Problem to solve: After reading the entries below, copy word for word the lines from the first through the line containing "let s := with_frag", and stop there.

Records from a dataset:

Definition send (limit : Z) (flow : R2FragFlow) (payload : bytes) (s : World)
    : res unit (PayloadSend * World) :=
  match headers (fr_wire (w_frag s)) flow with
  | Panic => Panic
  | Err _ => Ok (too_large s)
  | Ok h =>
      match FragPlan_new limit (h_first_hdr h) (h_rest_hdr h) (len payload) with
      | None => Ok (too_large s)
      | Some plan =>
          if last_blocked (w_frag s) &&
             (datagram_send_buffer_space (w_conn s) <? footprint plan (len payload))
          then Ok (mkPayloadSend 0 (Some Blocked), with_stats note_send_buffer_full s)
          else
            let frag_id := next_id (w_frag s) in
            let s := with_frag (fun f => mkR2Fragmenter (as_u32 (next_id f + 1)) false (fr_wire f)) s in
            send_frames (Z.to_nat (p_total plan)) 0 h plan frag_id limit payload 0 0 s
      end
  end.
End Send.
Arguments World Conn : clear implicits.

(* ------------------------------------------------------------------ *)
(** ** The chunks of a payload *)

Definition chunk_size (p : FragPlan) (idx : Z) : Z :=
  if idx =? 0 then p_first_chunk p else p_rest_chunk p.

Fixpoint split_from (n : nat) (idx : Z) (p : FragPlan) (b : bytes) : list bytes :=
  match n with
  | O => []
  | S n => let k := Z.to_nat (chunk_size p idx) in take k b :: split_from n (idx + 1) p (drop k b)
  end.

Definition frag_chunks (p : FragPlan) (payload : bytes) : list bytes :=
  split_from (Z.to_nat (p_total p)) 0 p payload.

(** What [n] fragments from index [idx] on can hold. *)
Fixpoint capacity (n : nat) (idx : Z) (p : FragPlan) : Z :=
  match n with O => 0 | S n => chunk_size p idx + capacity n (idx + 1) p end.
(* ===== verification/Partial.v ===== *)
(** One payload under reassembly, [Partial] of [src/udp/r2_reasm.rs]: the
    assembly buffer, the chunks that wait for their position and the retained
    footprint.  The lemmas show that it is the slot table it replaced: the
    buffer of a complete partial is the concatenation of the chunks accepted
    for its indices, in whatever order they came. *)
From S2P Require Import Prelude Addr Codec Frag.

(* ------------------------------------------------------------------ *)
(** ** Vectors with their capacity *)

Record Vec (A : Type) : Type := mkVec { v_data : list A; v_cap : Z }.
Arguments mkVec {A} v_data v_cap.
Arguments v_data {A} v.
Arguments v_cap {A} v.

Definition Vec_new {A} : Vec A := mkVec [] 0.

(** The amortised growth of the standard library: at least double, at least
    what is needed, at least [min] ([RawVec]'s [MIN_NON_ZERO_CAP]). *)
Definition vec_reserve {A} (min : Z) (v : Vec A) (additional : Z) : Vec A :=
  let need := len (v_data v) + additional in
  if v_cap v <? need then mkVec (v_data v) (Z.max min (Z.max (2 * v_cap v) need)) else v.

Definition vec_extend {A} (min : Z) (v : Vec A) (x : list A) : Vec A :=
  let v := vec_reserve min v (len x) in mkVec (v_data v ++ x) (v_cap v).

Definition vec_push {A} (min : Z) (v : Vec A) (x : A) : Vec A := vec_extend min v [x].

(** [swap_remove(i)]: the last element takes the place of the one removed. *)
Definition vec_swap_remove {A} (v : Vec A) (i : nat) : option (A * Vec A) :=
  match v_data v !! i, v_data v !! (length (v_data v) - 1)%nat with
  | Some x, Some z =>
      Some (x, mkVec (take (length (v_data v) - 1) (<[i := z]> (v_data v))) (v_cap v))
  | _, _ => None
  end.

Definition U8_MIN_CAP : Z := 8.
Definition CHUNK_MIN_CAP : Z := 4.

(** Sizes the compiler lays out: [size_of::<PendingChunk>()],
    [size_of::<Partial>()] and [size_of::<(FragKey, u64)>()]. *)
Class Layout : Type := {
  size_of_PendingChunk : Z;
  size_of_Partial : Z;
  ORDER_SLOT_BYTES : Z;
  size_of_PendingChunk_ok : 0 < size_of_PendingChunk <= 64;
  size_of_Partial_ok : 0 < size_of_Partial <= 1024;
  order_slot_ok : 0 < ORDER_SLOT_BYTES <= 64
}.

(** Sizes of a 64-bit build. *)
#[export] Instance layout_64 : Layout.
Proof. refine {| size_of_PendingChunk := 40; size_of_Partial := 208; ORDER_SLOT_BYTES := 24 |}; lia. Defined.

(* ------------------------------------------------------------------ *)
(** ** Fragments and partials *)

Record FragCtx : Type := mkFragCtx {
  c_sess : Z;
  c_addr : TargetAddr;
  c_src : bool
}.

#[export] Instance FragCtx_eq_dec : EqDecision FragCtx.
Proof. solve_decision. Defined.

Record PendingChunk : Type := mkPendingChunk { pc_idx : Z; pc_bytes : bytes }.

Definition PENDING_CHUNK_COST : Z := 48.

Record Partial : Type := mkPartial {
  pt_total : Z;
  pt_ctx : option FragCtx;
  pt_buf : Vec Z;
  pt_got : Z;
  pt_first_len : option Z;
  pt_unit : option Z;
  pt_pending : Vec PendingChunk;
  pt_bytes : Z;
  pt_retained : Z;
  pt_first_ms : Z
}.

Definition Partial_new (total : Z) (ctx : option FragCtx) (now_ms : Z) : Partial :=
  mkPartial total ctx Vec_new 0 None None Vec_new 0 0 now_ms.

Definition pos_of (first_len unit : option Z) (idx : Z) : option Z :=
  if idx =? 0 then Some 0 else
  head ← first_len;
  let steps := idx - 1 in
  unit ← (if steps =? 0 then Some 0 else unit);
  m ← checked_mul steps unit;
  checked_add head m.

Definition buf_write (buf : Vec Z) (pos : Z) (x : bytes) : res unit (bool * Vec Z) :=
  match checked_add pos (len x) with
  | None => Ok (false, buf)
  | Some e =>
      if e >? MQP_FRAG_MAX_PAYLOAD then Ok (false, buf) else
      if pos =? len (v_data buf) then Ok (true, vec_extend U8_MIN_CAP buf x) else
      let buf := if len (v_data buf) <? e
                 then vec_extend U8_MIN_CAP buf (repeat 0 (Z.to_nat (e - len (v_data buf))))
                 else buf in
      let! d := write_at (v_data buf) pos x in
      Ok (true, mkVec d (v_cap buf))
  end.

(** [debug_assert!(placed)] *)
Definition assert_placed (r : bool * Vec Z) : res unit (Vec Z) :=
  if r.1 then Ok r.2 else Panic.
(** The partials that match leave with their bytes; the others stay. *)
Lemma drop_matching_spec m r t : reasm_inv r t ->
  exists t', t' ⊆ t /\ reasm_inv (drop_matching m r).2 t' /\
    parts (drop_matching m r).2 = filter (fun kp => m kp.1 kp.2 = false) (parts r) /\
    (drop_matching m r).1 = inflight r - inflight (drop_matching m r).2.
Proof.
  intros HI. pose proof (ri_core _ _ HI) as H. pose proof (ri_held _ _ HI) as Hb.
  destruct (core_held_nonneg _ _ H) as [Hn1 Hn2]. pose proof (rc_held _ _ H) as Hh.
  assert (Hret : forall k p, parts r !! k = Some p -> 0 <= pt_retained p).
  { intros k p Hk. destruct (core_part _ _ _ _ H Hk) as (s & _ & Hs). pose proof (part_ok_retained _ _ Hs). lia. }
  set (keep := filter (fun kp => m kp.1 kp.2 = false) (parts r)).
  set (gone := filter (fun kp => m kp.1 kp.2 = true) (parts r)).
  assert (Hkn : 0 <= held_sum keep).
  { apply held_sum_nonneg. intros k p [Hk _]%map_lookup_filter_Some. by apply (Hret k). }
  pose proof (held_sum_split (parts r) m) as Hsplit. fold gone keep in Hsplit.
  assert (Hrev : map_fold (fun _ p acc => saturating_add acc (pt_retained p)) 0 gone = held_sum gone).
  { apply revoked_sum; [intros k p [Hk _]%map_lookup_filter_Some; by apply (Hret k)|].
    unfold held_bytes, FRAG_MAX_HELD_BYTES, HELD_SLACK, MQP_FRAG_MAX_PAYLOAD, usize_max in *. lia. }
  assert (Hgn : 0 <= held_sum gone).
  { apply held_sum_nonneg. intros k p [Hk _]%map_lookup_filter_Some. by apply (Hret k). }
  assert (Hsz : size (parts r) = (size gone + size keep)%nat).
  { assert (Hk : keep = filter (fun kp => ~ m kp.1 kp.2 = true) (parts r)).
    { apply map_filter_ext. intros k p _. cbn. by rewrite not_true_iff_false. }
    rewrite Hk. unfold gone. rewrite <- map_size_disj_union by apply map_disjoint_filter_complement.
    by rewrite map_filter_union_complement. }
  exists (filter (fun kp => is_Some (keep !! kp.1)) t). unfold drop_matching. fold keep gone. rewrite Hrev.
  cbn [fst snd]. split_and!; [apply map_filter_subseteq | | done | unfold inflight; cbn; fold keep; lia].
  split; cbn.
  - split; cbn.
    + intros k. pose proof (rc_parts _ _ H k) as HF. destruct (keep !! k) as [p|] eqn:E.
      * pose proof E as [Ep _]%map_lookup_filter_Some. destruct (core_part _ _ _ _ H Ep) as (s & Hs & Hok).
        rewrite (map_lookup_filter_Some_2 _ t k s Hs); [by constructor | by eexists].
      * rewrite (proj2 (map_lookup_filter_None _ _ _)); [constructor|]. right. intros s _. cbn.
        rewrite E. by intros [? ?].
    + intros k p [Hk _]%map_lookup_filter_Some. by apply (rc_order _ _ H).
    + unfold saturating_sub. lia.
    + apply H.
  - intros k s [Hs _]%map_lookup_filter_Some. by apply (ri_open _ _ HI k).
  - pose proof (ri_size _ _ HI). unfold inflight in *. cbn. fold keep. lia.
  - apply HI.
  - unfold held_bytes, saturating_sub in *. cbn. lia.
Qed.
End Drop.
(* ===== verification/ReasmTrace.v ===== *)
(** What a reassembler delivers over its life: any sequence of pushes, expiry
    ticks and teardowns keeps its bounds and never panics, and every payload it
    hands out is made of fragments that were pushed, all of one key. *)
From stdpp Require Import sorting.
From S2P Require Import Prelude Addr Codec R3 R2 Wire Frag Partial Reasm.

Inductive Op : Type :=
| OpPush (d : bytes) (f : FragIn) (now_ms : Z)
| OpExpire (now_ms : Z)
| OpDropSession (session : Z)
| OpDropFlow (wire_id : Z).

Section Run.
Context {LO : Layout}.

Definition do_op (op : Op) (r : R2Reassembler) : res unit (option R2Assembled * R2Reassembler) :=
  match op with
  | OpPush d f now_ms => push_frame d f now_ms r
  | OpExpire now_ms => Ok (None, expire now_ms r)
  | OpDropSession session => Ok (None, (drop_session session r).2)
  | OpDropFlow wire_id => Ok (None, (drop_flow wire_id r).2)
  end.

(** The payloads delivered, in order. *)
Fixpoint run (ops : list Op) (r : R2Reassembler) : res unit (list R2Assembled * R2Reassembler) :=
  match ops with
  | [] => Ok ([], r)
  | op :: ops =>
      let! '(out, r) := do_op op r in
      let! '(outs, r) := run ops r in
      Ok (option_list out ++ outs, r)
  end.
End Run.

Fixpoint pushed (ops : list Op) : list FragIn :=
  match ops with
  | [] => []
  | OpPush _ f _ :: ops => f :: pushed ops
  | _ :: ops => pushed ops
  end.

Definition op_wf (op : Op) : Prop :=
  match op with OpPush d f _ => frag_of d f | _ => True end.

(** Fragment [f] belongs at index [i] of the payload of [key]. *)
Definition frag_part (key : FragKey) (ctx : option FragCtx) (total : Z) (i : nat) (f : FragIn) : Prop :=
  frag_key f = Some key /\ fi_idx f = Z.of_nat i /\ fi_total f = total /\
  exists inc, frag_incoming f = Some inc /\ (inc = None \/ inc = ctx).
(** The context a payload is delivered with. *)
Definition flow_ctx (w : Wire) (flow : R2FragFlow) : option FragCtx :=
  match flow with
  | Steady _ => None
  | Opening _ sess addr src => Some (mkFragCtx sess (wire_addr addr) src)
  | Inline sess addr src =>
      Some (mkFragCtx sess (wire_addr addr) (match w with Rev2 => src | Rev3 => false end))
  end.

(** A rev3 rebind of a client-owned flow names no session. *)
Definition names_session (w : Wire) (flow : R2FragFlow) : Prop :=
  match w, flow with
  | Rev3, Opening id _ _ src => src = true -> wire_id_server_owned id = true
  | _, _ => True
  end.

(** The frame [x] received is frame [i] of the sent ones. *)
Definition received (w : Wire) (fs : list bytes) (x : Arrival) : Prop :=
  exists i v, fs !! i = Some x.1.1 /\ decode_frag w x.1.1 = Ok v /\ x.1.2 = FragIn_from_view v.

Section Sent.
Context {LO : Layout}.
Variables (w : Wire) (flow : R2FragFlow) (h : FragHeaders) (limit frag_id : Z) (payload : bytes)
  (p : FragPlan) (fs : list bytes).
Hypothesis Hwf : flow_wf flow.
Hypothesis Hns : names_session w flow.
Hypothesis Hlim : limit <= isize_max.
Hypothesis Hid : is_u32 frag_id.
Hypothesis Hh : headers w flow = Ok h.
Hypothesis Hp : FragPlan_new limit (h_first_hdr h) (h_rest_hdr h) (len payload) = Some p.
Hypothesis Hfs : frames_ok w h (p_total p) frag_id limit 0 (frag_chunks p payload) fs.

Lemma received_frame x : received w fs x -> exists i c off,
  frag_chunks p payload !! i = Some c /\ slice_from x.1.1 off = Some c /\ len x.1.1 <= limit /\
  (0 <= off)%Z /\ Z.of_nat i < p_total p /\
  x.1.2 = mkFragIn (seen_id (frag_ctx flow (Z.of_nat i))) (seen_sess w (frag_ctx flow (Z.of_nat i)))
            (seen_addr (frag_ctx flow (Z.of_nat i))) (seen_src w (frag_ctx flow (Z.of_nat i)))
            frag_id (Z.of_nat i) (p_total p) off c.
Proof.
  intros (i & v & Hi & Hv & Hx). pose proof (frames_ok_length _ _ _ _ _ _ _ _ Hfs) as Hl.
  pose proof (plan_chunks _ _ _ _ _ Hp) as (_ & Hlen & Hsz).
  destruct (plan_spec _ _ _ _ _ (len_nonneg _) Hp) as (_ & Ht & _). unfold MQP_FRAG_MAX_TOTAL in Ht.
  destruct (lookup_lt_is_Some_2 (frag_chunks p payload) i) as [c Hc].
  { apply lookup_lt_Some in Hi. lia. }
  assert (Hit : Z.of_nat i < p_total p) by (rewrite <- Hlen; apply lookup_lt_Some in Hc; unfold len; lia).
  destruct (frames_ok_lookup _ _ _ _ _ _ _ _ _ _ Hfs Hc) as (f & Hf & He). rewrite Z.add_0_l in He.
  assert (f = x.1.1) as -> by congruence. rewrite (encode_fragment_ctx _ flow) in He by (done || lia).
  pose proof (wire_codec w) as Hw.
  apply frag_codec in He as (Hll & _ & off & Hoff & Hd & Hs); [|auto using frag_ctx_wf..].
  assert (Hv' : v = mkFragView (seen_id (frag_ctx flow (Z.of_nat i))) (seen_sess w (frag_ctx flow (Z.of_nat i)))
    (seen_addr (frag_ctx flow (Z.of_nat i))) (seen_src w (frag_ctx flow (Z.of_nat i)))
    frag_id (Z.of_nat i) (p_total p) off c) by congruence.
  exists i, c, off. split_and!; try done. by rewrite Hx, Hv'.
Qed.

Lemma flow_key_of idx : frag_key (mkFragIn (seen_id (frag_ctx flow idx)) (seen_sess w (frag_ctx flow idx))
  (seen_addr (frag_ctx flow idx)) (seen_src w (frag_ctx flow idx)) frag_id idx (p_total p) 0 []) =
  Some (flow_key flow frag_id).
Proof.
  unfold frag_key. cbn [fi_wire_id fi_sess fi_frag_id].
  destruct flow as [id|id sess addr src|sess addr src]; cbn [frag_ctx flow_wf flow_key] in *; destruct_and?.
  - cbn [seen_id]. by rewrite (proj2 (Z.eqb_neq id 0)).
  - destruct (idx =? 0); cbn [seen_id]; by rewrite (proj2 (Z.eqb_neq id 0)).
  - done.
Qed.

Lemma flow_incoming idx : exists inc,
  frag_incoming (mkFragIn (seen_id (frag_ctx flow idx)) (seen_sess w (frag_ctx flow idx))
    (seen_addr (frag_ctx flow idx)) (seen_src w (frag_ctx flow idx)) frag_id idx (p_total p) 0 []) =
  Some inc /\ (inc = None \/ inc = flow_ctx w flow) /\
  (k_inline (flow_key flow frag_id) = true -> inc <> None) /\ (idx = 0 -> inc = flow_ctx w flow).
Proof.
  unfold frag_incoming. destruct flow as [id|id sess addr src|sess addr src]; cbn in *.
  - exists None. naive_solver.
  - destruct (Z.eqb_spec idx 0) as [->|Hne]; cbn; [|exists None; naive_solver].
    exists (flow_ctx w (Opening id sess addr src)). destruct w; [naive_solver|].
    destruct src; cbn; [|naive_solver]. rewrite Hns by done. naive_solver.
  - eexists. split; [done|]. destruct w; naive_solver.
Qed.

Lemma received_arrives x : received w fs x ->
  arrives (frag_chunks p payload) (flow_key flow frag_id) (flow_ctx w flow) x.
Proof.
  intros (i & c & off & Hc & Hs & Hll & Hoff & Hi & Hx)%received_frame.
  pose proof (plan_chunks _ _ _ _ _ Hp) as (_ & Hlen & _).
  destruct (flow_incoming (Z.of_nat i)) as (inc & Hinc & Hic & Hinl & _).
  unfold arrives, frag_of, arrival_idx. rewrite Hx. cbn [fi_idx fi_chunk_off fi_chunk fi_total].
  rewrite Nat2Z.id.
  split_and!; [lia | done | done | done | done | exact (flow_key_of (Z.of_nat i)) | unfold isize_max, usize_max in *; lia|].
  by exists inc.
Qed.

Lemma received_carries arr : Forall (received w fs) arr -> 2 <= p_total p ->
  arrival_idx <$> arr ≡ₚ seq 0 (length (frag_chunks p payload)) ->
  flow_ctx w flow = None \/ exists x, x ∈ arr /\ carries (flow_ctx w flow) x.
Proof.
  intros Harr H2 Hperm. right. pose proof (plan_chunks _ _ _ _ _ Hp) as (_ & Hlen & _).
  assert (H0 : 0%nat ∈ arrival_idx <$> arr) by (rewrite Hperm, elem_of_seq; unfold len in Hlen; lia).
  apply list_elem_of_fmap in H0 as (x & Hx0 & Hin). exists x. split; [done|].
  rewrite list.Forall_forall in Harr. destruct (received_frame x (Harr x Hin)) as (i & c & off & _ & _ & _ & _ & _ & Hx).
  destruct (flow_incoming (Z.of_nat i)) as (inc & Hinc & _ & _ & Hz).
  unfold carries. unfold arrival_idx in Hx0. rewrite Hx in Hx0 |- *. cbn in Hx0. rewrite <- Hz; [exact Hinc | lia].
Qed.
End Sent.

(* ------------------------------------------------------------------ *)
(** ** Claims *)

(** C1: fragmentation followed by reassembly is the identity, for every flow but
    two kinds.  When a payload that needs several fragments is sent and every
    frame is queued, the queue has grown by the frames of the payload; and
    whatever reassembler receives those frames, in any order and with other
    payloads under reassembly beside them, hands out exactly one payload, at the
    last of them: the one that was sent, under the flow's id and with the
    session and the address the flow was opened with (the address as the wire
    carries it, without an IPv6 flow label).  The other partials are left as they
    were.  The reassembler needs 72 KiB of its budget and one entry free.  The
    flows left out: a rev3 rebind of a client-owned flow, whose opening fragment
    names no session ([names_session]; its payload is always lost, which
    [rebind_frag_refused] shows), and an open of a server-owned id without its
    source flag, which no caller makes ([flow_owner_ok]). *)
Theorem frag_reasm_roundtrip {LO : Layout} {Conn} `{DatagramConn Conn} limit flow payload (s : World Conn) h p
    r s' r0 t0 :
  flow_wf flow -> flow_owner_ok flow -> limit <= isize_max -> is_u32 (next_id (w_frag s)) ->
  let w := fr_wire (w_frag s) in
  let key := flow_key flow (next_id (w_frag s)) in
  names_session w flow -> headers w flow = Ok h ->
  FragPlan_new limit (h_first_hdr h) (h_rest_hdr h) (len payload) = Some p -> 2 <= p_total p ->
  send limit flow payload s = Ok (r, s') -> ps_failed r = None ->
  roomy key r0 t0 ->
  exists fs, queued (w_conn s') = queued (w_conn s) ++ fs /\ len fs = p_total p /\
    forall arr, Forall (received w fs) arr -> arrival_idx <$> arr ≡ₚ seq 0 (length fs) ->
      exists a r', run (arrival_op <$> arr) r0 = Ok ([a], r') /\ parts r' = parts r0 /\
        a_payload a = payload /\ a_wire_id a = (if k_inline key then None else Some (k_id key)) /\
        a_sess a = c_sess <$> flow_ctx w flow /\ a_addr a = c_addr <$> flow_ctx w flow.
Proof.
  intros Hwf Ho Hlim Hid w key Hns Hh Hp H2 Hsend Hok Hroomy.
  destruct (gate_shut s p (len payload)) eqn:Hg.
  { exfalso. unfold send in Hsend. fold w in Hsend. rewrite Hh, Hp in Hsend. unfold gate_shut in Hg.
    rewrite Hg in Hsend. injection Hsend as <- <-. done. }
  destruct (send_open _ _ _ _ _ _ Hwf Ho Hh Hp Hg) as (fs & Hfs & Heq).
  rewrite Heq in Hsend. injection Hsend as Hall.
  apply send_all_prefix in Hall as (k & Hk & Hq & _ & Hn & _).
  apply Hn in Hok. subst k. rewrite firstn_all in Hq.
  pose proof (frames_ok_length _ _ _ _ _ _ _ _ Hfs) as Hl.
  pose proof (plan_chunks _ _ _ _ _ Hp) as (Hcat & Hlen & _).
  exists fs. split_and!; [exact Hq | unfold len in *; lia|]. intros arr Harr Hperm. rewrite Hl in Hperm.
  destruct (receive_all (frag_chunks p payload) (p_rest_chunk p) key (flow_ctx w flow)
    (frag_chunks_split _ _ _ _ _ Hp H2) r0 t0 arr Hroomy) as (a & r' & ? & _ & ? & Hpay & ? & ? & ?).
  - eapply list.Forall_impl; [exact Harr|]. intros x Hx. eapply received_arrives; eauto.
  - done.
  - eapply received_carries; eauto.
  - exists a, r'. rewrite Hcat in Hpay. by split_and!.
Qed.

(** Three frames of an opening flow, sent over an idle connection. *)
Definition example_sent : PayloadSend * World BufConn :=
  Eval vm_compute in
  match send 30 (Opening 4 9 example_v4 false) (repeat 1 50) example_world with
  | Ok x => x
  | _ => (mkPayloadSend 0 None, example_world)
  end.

Expected output:
Definition send (limit : Z) (flow : R2FragFlow) (payload : bytes) (s : World)
    : res unit (PayloadSend * World) :=
  match headers (fr_wire (w_frag s)) flow with
  | Panic => Panic
  | Err _ => Ok (too_large s)
  | Ok h =>
      match FragPlan_new limit (h_first_hdr h) (h_rest_hdr h) (len payload) with
      | None => Ok (too_large s)
      | Some plan =>
          if last_blocked (w_frag s) &&
             (datagram_send_buffer_space (w_conn s) <? footprint plan (len payload))
          then Ok (mkPayloadSend 0 (Some Blocked), with_stats note_send_buffer_full s)
          else
            let frag_id := next_id (w_frag s) in
            let s := with_frag (fun f => mkR2Fragmenter (as_u32 (next_id f + 1)) false (fr_wire f)) s in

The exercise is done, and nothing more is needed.